(Records excerpted from a collection)
*** Block opens ***
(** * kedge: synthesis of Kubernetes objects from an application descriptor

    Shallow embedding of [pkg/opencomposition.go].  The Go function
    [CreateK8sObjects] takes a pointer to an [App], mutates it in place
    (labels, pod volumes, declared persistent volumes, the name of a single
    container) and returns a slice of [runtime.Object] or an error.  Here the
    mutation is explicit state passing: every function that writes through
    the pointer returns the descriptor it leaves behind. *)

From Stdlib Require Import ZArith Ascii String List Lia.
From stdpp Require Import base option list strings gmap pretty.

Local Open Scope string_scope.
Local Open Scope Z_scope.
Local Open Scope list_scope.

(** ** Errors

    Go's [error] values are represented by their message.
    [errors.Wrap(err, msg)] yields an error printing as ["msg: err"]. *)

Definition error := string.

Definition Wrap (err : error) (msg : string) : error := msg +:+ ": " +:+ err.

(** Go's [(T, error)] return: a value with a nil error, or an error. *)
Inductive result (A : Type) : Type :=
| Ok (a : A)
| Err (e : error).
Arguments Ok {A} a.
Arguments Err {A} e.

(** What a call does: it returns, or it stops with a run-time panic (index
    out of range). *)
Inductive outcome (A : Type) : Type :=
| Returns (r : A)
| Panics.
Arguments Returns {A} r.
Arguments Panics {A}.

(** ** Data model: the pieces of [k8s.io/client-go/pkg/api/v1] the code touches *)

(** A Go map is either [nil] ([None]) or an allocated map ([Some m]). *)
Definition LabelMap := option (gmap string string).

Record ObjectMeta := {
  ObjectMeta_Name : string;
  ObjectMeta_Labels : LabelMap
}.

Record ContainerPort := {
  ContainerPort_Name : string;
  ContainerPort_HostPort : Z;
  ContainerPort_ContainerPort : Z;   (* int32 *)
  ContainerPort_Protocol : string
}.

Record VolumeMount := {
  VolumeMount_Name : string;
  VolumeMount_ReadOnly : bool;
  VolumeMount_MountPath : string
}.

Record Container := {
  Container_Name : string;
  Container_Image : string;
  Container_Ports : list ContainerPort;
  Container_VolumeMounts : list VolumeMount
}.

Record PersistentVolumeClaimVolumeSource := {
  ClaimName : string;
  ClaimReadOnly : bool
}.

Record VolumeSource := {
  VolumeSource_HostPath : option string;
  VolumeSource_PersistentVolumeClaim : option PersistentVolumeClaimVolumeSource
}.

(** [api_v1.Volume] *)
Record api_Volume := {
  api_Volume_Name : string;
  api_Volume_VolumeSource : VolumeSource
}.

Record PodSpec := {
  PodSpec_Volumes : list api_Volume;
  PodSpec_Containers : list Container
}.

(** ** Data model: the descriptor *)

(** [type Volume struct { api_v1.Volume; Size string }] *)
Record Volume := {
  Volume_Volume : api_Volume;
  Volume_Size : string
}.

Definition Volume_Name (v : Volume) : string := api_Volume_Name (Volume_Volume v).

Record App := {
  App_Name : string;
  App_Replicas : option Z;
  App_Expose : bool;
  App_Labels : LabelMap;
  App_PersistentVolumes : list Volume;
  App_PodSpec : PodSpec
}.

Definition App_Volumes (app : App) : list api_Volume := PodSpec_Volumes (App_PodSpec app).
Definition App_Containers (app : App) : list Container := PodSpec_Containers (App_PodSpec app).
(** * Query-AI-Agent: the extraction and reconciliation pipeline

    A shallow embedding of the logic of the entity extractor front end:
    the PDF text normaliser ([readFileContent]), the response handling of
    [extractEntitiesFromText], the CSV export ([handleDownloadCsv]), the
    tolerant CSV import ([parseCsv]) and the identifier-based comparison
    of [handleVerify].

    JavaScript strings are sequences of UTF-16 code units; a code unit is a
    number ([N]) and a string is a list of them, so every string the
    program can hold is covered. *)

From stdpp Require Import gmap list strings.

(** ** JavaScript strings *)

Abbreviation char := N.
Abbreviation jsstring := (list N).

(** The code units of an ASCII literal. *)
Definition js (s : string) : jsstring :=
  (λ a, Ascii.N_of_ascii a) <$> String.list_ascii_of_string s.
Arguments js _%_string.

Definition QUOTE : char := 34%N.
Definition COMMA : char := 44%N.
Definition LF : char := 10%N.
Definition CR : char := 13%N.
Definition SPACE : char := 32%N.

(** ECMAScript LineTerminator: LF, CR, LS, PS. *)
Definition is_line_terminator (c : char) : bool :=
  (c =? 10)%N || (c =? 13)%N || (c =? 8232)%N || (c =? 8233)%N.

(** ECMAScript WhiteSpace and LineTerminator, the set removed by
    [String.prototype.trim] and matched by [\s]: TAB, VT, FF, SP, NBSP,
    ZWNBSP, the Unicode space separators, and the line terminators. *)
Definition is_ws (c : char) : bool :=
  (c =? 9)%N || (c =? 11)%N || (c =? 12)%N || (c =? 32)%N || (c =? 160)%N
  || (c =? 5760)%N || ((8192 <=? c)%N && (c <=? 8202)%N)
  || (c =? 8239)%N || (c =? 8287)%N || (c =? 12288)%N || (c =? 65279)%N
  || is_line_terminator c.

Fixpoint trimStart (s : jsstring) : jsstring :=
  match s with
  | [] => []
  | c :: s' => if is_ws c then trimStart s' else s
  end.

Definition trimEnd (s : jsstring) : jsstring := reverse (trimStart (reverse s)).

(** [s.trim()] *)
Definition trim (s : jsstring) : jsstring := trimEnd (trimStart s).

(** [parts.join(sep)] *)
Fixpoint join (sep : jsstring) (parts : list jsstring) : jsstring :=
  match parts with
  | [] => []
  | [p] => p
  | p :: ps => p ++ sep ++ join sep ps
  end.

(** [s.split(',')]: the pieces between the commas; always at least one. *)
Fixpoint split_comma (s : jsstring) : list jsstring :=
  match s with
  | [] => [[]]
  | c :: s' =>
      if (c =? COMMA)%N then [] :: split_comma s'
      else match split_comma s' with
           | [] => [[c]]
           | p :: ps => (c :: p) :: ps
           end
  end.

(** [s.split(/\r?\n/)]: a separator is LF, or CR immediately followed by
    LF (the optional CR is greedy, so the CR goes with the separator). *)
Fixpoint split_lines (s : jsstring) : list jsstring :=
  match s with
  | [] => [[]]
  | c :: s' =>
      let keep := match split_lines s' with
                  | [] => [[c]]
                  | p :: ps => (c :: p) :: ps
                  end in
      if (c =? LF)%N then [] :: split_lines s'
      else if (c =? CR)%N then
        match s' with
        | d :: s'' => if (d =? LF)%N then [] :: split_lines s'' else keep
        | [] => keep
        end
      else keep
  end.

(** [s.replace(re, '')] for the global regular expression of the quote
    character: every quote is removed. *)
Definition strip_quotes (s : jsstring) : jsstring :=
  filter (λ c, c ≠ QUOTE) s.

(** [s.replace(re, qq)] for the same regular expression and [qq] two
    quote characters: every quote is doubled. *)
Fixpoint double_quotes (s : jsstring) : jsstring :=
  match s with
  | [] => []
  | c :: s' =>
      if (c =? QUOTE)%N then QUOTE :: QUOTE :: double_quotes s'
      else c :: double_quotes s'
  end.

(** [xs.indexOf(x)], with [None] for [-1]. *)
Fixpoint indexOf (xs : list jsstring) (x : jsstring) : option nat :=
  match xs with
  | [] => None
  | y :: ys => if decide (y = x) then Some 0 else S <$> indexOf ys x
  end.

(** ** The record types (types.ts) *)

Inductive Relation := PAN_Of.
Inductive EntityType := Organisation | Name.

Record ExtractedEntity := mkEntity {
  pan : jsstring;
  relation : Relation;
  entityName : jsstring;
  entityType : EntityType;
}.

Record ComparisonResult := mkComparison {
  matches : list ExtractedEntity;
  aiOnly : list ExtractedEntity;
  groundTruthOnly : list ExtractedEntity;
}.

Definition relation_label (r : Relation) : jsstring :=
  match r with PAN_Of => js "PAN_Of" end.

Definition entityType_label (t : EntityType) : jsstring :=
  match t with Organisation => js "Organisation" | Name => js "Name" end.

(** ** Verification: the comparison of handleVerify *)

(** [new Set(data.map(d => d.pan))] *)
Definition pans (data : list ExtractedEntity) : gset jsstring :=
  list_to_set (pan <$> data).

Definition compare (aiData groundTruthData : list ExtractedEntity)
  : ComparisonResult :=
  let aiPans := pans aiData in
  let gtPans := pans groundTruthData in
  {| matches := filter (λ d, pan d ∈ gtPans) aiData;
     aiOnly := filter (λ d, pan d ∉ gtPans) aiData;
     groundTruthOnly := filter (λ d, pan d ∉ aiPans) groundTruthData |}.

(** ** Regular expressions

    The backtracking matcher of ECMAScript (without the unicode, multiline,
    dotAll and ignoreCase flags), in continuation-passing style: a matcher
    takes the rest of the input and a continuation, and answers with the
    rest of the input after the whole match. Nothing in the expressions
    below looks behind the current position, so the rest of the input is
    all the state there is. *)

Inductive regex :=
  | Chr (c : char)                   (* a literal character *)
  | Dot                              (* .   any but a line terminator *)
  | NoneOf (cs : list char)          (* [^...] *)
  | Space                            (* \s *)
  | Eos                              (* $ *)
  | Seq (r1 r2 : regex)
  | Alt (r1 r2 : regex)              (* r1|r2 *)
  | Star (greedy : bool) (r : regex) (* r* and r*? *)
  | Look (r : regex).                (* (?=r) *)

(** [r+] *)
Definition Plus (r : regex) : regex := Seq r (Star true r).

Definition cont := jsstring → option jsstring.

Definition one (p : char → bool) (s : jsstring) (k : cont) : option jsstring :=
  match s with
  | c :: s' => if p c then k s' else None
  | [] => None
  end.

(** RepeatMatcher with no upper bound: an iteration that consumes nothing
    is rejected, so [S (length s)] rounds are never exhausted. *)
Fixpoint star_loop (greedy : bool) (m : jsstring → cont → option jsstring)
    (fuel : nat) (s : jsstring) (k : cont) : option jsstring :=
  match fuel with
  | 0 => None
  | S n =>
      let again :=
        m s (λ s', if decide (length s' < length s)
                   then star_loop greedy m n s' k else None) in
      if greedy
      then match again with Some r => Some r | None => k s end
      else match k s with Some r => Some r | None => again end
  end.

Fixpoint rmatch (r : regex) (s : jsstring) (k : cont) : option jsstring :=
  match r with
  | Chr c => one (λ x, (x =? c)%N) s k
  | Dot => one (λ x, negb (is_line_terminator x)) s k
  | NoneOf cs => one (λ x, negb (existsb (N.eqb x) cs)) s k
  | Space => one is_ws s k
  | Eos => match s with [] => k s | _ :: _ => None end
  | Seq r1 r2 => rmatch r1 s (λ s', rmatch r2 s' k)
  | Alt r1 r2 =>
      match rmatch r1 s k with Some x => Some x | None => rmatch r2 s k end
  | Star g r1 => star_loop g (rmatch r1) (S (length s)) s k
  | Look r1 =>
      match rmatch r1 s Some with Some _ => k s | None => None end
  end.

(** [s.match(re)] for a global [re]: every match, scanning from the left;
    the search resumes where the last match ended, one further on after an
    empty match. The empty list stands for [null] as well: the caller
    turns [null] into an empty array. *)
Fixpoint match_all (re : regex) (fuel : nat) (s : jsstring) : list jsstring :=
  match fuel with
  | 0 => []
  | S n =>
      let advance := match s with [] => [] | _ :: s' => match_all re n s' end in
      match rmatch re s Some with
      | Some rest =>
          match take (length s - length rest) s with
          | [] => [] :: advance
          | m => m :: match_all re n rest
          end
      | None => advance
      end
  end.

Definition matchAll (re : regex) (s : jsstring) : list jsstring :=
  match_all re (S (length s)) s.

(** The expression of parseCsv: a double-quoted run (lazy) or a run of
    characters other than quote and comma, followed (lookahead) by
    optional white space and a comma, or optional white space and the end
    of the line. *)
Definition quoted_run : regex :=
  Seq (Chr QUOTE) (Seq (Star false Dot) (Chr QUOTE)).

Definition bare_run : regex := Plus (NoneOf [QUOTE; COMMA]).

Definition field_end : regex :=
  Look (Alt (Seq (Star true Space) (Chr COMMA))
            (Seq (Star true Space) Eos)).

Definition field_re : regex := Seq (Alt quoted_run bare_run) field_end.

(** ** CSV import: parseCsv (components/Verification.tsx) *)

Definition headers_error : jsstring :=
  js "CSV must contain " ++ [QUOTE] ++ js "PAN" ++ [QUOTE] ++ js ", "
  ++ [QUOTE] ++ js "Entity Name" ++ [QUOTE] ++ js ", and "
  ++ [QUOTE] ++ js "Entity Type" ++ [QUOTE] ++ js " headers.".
*** Block closes ***
*** Block opens ***
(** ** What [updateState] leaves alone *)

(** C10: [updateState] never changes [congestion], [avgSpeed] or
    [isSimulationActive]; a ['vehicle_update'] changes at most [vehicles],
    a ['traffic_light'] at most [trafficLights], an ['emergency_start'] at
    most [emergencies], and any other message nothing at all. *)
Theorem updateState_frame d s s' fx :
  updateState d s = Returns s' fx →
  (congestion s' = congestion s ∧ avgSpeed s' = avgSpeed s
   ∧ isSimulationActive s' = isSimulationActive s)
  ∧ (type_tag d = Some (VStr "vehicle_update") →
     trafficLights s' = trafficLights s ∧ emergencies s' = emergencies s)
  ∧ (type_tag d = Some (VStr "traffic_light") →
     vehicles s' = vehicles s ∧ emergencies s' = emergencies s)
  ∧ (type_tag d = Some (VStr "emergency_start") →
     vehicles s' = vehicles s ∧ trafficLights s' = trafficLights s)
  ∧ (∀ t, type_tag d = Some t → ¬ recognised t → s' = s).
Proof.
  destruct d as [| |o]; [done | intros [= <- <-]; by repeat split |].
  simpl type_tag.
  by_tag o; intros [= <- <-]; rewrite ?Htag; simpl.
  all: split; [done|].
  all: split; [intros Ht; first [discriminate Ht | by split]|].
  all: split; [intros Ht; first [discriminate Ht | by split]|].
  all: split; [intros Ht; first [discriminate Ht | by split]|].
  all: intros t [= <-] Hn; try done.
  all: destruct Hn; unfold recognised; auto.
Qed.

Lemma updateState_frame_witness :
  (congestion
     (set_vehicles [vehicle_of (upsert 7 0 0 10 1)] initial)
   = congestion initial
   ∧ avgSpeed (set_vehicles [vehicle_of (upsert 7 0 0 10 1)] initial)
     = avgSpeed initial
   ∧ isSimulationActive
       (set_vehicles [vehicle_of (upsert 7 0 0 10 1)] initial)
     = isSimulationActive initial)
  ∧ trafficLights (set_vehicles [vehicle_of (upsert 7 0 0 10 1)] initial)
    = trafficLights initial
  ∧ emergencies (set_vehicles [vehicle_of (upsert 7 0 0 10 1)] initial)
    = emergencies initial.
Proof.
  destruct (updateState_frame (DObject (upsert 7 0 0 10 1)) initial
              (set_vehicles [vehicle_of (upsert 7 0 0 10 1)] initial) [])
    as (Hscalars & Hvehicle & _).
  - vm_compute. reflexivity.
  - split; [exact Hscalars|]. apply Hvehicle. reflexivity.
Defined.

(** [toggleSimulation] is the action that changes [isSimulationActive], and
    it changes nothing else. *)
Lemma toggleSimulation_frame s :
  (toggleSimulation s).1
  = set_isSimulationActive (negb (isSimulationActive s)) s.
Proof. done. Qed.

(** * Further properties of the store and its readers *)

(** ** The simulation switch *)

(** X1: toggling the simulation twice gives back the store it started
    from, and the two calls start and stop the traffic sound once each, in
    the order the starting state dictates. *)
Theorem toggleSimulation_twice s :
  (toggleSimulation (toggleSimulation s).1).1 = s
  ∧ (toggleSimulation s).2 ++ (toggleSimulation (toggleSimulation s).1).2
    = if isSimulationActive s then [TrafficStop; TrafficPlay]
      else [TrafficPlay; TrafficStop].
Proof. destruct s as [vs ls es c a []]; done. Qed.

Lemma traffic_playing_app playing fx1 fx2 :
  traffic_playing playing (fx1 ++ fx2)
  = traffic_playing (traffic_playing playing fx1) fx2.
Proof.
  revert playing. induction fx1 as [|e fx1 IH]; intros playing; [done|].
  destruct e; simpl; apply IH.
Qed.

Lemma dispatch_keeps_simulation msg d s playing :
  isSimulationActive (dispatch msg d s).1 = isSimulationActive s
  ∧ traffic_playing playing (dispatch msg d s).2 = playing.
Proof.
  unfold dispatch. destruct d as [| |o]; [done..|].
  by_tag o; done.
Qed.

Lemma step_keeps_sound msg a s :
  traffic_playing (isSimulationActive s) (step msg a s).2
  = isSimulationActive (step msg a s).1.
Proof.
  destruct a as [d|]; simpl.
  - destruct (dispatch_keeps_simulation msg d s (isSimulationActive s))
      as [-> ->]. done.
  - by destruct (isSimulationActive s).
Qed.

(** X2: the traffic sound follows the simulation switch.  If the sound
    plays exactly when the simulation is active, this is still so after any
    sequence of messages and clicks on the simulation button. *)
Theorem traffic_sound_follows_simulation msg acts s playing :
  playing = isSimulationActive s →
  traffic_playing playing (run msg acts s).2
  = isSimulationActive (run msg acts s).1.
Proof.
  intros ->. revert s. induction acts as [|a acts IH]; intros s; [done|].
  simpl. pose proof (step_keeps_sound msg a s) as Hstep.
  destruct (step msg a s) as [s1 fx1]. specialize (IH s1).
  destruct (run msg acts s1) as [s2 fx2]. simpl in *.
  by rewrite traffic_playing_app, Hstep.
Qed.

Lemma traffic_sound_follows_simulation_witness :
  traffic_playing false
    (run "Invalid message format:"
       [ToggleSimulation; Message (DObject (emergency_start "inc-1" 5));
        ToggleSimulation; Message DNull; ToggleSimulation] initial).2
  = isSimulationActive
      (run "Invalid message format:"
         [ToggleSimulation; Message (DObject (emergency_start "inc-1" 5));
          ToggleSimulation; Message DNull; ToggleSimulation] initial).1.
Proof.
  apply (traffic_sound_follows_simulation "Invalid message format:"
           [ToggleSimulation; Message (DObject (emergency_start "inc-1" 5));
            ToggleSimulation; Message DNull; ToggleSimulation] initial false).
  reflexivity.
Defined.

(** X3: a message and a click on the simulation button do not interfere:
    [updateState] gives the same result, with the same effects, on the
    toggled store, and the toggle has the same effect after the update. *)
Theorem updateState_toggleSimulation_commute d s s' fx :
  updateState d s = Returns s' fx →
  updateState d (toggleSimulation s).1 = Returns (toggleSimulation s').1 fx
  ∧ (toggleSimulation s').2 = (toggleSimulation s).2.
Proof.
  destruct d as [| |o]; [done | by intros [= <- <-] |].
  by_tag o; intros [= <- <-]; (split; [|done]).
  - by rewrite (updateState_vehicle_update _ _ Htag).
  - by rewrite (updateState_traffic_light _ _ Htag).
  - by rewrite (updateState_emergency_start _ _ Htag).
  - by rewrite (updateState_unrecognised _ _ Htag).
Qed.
*** Block closes ***
*** Block opens ***
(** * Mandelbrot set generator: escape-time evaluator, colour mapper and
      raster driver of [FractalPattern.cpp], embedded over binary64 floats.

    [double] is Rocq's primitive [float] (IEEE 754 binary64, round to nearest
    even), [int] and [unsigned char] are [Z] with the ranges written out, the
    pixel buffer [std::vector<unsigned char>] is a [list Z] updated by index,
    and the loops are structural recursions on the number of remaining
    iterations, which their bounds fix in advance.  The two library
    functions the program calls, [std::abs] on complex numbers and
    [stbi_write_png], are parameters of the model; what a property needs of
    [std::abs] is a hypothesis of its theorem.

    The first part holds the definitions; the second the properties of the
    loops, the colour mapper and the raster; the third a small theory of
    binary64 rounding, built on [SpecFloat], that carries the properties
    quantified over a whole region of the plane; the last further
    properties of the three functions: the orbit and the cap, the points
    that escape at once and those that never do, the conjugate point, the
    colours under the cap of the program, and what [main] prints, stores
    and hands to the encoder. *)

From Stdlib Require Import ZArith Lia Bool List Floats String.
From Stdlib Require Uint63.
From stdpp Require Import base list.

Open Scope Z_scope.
*** Block closes ***
Exercise prompt: Each line above that has the word "Wrap" should be copied.

Written reply:
    [errors.Wrap(err, msg)] yields an error printing as ["msg: err"]. *)
Definition Wrap (err : error) (msg : string) : error := msg +:+ ": " +:+ err.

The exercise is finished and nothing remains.